Chapter 6. Difficulty Level and Barrier Detection
6.1 Barrier Detection
As mentioned above, Ko et al. [37] have identified several barriers. Our own data
involving the students we monitored in help sessions, suggested a simpler classification scheme: algorithm design issues and difficulty with correcting incorrect output. However, by the time the difficulty studies were done in the course, issues with using this tool has been ironed out.
Therefore, we decided to determine if it was possible to automatically distinguish between design and incorrect output barriers.
Our recordings of the help sessions provided us with the data required to make this distinction. As before, we used coders to derive this information. To enable this process, we
developed a variation of the video observation tool of Figure 3.13 (chapter 3), which shows all segments where participants asked for help, and enables observers to identify the barriers the participants face. The coders agreed on 44 out of 50 difficulty points (k=0.79). 66% of these were classified as design barriers and 34% as incorrect output.

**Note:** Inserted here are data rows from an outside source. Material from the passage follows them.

(** A node of given parts; its children are known one level less deep. *)
Definition node_doc (kind id : str_ptr) (attrs : list AivmNodeAttr) (children : nat -> list ntree) : nat -> vtree :=
  fun d => TNode match d with O => NCut | S d' => NTree kind id attrs (children d') end.

Definition children_in (t : vtree) : list ntree := match t with TNode (NTree _ _ _ children) => children | _ => [] end.
Definition node_in (t : vtree) : ntree := match t with TNode n => n | _ => NInvalid end.
Definition operand (docs : list vtree) (i : nat) : vtree := default TInvalid (docs !! i).

Definition string_value (v : AivmNodeAttrValue) : str_ptr := match v with NAIdentifier p | NAString p => p | _ => SExt [] end.
Definition int_value (v : AivmNodeAttrValue) : Z := match v with NAInt i => i | _ => 0 end.
Definition bool_value (v : AivmNodeAttrValue) : bool := match v with NABool b => b | _ => false end.
Definition kind_text (v : AivmNodeAttrValue) : str_ptr := SExt (bytes_of_string (attr_kind_name v)).

(** The value of the attribute at an index, or what stands for it where there is none. *)
Definition of_attr {A} (f : AivmNodeAttr -> A) (a : A) (attrs : list AivmNodeAttr) (i : Z) : A := from_option f a (zget attrs i).

Definition read_result (op : AivmOpcode) (docs : nat -> list vtree) : option (nat -> vtree) :=
  match op, docs 1%nat with
  | AIVM_OP_NODE_KIND, [TNode (NTree kind _ _ _)] => Some (string_doc kind)
  | AIVM_OP_NODE_ID, [TNode (NTree _ id _ _)] => Some (string_doc id)
  | AIVM_OP_ATTR_COUNT, [TNode (NTree _ _ attrs _)] => Some (count_doc (zlen attrs))
  | AIVM_OP_CHILD_COUNT, [TNode (NTree _ _ _ children)] => Some (count_doc (zlen children))
  | AIVM_OP_ATTR_KEY, [TNode (NTree _ _ attrs _); TLeaf (VInt i)] => Some (string_doc (of_attr attr_key (SExt []) attrs i))
  | AIVM_OP_ATTR_VALUE_KIND, [TNode (NTree _ _ attrs _); TLeaf (VInt i)] =>
      Some (string_doc (of_attr (fun a => kind_text (attr_value a)) (SExt []) attrs i))
  | AIVM_OP_ATTR_VALUE_STRING, [TNode (NTree _ _ attrs _); TLeaf (VInt i)] =>
      Some (string_doc (of_attr (fun a => string_value (attr_value a)) (SExt []) attrs i))
  | AIVM_OP_ATTR_VALUE_INT, [TNode (NTree _ _ attrs _); TLeaf (VInt i)] =>
      Some (leaf_doc (VInt (of_attr (fun a => int_value (attr_value a)) 0 attrs i)))
  | AIVM_OP_ATTR_VALUE_BOOL, [TNode (NTree _ _ attrs _); TLeaf (VInt i)] =>
      Some (leaf_doc (VBool (of_attr (fun a => bool_value (attr_value a)) false attrs i)))
  | AIVM_OP_CHILD_AT, [TNode (NTree _ _ _ children); TLeaf (VInt i)] =>
      if (0 <=? i) && (i <? zlen children)
      then Some (fun d => TNode (default NInvalid (zget (children_in (operand (docs (S d)) 0)) i)))
      else None
  | AIVM_OP_PAIR_FIRST, [TPair _ _] => Some (fun d => match operand (docs (S d)) 0 with TPair l _ => l | _ => TInvalid end)
  | AIVM_OP_PAIR_SECOND, [TPair _ _] => Some (fun d => match operand (docs (S d)) 0 with TPair _ r => r | _ => TInvalid end)
  | _, _ => None
  end.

Now that we had ground truth, we had to identify appropriate features to automatically detect the barriers. Based on our observations of the recordings around difficulty points, we found the following: When programmers had incorrect output, the frequency of debug commands increased and the frequency of edit commands decreased. When they had design problems, they spent a large amount of time outside of the programming environment.
The feature set of our difficulty detection tool had been deliberately chosen to ignore wall-clock time. The reason was that we wanted to prevent our mechanism from classifying idle phases as difficult ones. Based on the observations above, it seemed we now had to consider the passage of time. We envisioned a two-phase difficulty detection scheme in which, first our previous time-independent detection features are used to determine difficulties, and then a new set of classification features is used to identify the barrier.

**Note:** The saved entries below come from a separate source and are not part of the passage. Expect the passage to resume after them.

(** The children of a node from [i] on, each copied with [copy]. *)
Fixpoint copy_boundary_children (copy : list Z -> Z -> M (list Z * Z)) (src : AivmVm) (node : AivmNodeRecord) (count : nat) (i : Z)
    (node_map : list Z) : M (list Z * list Z) :=
  match count with
  | O => ret (node_map, [])
  | S count' =>
      let invalid := throw AIVM_VM_ERR_INVALID_PROGRAM (DText "ASYNC_CALL worker node child slot was invalid.") in
      match aivm_size_add_checked (child_start node) i with
      | None => invalid
      | Some index =>
          match zget (node_children (node_store src)) index with
          | None => invalid
          | Some child =>
              let! (node_map, copied) := copy node_map child in
              let! (node_map, rest) := copy_boundary_children copy src node count' (i + 1) node_map in
              ret (node_map, copied :: rest)
          end
      end
  end.

(** The node map holds the copies: 0 for none yet, -1 for one being copied.  The fuel
    bounds the depth; [exhausted] is what would happen at its end (see
    BoundaryCopy.v: it is never reached). *)
Fixpoint copy_worker_boundary_node (exhausted : forall A, M A) (fuel : nat) (src : AivmVm) (node_map : list Z) (handle : Z) : M (list Z * Z) :=
  match fuel with
  | O => exhausted _
  | S fuel' =>
      if handle <=? 0 then invalid_node
      else
        match zget node_map handle with
        | None => invalid_node
        | Some known =>
            if 0 <? known then ret (node_map, known)
            else if known <? 0
            then throw AIVM_VM_ERR_INVALID_PROGRAM (DText "ASYNC_CALL worker node graph cycle was invalid.")
            else
              match aivm_vm_lookup_node (node_store src) handle with
              | None => invalid_node
              | Some node =>
                  do! append_scratch (one_or (attr_count node) * SIZEOF_ATTR) (one_or (child_count node) * 8)
                        "AIVMM005: worker node copy scratch allocation failed." in
                  let! attrs := source_slots (Z.to_nat (attr_count node)) (node_attrs (node_store src)) (attr_start node) 0
                                  "ASYNC_CALL worker node attr slot was invalid." in
                  let! (node_map, children) := copy_boundary_children (copy_worker_boundary_node exhausted fuel' src) src node
                    (Z.to_nat (child_count node)) 0 (zset node_map handle (-1)) in
                  let! kind := check (export_str src (node_kind node)) in
                  let! id := check (export_str src (node_id node)) in
                  let! attrs := check (mapM (export_attr src) attrs) in
                  let! copied := aivm_vm_create_node_record kind id attrs (OwnArray children) in
                  ret (zset node_map handle copied, copied)
              end
        end
  end.

(** Both maps of a copy. *)
Record copy_maps := mk_maps { node_map : list Z; pair_map : list Z }.

Definition invalid_pair {A} : M A := throw AIVM_VM_ERR_INVALID_PROGRAM (DText "ASYNC_CALL worker pair handle was invalid.").

(** A value; [fuel] bounds the nesting of pairs. *)
Fixpoint copy_worker_boundary_value_with_context (exhausted : forall A, M A) (fuel : nat) (src : AivmVm) (maps : copy_maps)
    (source : AivmValue) (direction : string)
    : M (copy_maps * AivmValue) :=
  match source with
  | VVoid | VInt _ | VNumber _ | VBool _ | VNull => ret (maps, source)
  | VString p =>
      if bool_decide (p = SNull) then throw AIVM_VM_ERR_TYPE_MISMATCH (DText "Worker boundary string value must be non-null.")
      else
        let! q := check (export_str src p) in
        let! copied := or_else (aivm_vm_copy_string_to_arena q)
          (throw AIVM_VM_ERR_MEMORY_PRESSURE (DText "AIVMM001: worker string copy exceeded arena capacity.")) in
        ret (maps, VString copied)
  | VBytes p length =>
      if (0 <? length) && bool_decide (p = BNull)
      then throw AIVM_VM_ERR_TYPE_MISMATCH (DText "Worker boundary bytes value must provide data.")
      else
        let! data := check (if 0 <? length then read_bytes src p length else Some []) in
        let! copied := or_else (copy_bytes_to_arena (BExt data) length)
          (if 0 <? length then throw AIVM_VM_ERR_MEMORY_PRESSURE (DText "AIVMM002: worker bytes copy exceeded arena capacity.") else ret BNull) in
        ret (maps, VBytes copied length)
  | VNode handle =>
      let! (nm, copied) := copy_worker_boundary_node exhausted (S (length (nodes (node_store src)))) src (node_map maps) handle in
      ret (mk_maps nm (pair_map maps), VNode copied)
  | VPair handle =>
      match fuel with
      | O => exhausted _
      | S fuel' =>
          if handle <=? 0 then invalid_pair
          else
            match zget (pair_map maps) handle with
            | None => invalid_pair
            | Some known =>
                if 0 <? known then ret (maps, VPair known)
                else if known <? 0
                then throw AIVM_VM_ERR_INVALID_PROGRAM (DText "ASYNC_CALL worker pair graph cycle was invalid.")
                else
                  match aivm_vm_lookup_scratch_pair src handle with
                  | None => invalid_pair
                  | Some pair_ =>
                      let maps := mk_maps (node_map maps) (zset (pair_map maps) handle (-1)) in
                      let! (maps, v1) := copy_worker_boundary_value_with_context exhausted fuel' src maps (first pair_) "pair value" in
                      let! (maps, v2) := copy_worker_boundary_value_with_context exhausted fuel' src maps (second pair_) "pair value" in
                      let! copied := aivm_vm_create_scratch_pair v1 v2 in
                      ret (mk_maps (node_map maps) (zset (pair_map maps) handle copied), VPair copied)
                  end
            end
      end
  | _ =>
      throw AIVM_VM_ERR_INVALID_PROGRAM (DFormat "ASYNC_CALL worker %s must be immutable scalar, string, or bytes. type=%s"
        [op_text direction; op_text (aivm_vm_value_type_name (value_type source))])
  end.

Definition copy_boundary_value (exhausted : forall A, M A) (src : AivmVm) (source : AivmValue) (direction : string) : M AivmValue :=
  let node_map_count := zlen (nodes (node_store src)) + 1 in
  let pair_map_count := zlen (scratch_pairs src) + 1 in
  do! append_scratch (node_map_count * 8) (pair_map_count * 8) "AIVMM005: worker boundary copy map allocation failed." in
  let! (_, copied) := copy_worker_boundary_value_with_context exhausted (S (length (scratch_pairs src))) src
    (mk_maps (replicate (Z.to_nat node_map_count) 0) (replicate (Z.to_nat pair_map_count) 0)) source direction in
  ret copied.

Definition copy_worker_boundary_value : AivmVm -> AivmValue -> string -> M AivmValue := copy_boundary_value (fun _ => undef).

End Init.

(** ** Threads *)

(** Whether the host can start the next thread. *)
Class Threads := { host_thread_starts : nat -> bool }.

(** A thread that has returned, or was never started. *)
Definition returned {VM} (c : AivmBytecodeWorkerContext VM) : bool := negb (ctx_started c) || ctx_done c.

(** No thread of the VM, nor of the workers it has started, is running. *)
Fixpoint quiescent (s : AivmVm) : bool :=
  forallb (fun o => match o with Some c => returned c && quiescent (ctx_worker c) | None => true end) (contexts (task_table s)).

Definition context_at (s : AivmVm) (i : Z) : option (AivmBytecodeWorkerContext AivmVm) := mjoin (zget (contexts (task_table s)) i).

Definition set_context (i : Z) (c : option (AivmBytecodeWorkerContext AivmVm)) (s : AivmVm) : AivmVm :=
  set_task_table (set_contexts (zset (contexts (task_table s)) i c) (task_table s)) s.

Definition set_joined (c : AivmBytecodeWorkerContext AivmVm) : AivmBytecodeWorkerContext AivmVm :=
  mk_context (ctx_worker c) (ctx_target c) (ctx_result c) true (ctx_started c) (ctx_done c).

(** Joining waits for the thread: the instruction is not run before it has returned
    (see [blocked] in Machine.v). *)
Definition join_bytecode_worker_thread (i : Z) : M (AivmBytecodeWorkerContext AivmVm) :=
  let! s := get in
  let! c := check (context_at s i) in
  if ctx_joined c then ret c
  else if returned c then do! modify (set_context i (Some (set_joined c))) in ret (set_joined c)
  else undef.

(** Disposing of the worker VM waits for the threads it has started in turn. *)
Definition free_bytecode_worker_context (i : Z) : M unit :=
  let! c := join_bytecode_worker_thread i in
  if quiescent (ctx_worker c) then modify (set_context i None) else undef.

(** [aivm_vm_cleanup_bytecode_worker_tasks] *)
Fixpoint cleanup_contexts (tasks : list AivmCompletedTask) : M (list AivmCompletedTask) :=
  match tasks with
  | [] => ret []
  | t :: rest =>
      do! (match worker_context t with Some c => free_bytecode_worker_context c | None => ret tt end) in
      let! rest := cleanup_contexts rest in
      ret (mk_task (task_state t) (task_handle t) (task_result t) None (worker_catalog_index t) (is_worker_task t) :: rest)
  end.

We included all of the previous detection features in the second classification set. In addition, we added features measuring the rate of interaction with the programming environment. The result was the following set of features. An asterisk indicates the previous detection features. Classification Features
(1) *Insertion ratio = # of insertions / # of total events. (2) *Deletion ratio = # of deletions/ # of total events. (3) *Navigation ratio = # of navigations/ # of total events.
(4) *Debug ratio = # of debugs / # of total events. (5) *Focus ratio = # of focus changes/ # of total events.
(6) Mean time between events = total time / # of total events.
(7) Mean insertion time = total insertion time/# of insertion events.
(8) Mean deletion time = total deletion time / # of deletion events.
(9) Mean focus time = total focus time/# of focus events.
(10) Mean navigation time = total navigation time/ # of navigation events. (11) Mean debug time = total debug time / # of debug events.
All of these times were measured in milliseconds. As before, we divided a log into 50- command segments, and computed these features independently for each segment.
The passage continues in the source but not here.